--- GOAL OF THE EXERCISE ---
When you spot the word "mkUB" in a line of the data below, copy that line.
━━━━━━━━━━━━━━━━━━━━━━━━━━━━━━
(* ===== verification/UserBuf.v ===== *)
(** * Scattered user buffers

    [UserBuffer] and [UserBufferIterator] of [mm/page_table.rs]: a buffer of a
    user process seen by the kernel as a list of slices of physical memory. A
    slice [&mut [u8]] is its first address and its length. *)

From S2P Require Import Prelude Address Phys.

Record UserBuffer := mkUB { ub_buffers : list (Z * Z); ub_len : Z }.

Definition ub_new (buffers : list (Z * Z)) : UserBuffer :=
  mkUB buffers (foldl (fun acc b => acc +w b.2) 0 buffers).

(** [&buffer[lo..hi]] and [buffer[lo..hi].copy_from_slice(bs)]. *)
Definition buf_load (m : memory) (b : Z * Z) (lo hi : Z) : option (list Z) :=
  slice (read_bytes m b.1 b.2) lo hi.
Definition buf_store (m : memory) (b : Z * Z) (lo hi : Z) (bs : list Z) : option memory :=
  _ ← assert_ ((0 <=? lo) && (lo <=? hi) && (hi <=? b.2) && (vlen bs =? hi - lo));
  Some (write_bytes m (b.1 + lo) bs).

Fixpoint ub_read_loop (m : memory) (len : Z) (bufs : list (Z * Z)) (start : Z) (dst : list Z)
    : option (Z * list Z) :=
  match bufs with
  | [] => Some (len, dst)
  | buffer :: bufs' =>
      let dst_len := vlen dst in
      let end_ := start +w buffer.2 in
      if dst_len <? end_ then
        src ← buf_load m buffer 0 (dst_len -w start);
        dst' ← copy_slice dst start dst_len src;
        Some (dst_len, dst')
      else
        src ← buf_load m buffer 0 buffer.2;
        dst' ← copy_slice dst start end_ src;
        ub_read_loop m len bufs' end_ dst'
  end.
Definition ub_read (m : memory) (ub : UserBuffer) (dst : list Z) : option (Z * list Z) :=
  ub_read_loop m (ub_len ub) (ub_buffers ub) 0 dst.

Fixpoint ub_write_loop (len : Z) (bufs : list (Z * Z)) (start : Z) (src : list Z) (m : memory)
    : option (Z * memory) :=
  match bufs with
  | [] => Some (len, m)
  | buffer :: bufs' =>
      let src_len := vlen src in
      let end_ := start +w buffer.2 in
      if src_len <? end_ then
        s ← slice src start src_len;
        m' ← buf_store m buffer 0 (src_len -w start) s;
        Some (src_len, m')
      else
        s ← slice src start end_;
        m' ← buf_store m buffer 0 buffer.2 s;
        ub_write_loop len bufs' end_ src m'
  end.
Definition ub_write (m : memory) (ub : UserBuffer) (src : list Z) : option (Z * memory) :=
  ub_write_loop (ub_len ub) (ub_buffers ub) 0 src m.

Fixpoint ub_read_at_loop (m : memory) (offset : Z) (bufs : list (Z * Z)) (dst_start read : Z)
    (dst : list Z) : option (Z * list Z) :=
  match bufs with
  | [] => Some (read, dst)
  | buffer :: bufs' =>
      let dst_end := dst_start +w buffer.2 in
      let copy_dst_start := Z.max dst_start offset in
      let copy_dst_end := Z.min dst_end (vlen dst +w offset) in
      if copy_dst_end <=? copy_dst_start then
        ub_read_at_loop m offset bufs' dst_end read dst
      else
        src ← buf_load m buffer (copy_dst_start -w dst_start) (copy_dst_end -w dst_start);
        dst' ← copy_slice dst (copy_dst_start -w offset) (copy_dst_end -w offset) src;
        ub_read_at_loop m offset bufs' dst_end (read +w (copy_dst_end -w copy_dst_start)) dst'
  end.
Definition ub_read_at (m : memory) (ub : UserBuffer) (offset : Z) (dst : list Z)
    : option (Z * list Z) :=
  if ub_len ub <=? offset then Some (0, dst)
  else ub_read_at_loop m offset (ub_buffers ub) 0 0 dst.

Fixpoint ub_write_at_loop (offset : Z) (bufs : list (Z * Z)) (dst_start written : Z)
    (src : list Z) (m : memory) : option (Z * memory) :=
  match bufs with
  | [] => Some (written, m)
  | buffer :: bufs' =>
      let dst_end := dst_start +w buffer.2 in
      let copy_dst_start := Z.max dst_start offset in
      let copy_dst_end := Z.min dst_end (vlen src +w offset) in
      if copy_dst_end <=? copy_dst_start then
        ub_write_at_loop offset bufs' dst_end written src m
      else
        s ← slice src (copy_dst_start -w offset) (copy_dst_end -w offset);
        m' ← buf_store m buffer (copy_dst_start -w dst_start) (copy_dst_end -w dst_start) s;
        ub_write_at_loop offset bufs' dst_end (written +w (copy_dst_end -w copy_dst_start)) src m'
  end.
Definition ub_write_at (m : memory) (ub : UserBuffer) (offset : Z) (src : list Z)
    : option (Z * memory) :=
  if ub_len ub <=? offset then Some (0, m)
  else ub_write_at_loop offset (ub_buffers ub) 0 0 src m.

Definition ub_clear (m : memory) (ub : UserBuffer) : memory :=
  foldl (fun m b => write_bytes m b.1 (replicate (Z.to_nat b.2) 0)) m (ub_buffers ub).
━━━━━━━━━━━━━━━━━━━━━━━━━━━━━━
--- SOLUTION ---
Record UserBuffer := mkUB { ub_buffers : list (Z * Z); ub_len : Z }.
  mkUB buffers (foldl (fun acc b => acc +w b.2) 0 buffers).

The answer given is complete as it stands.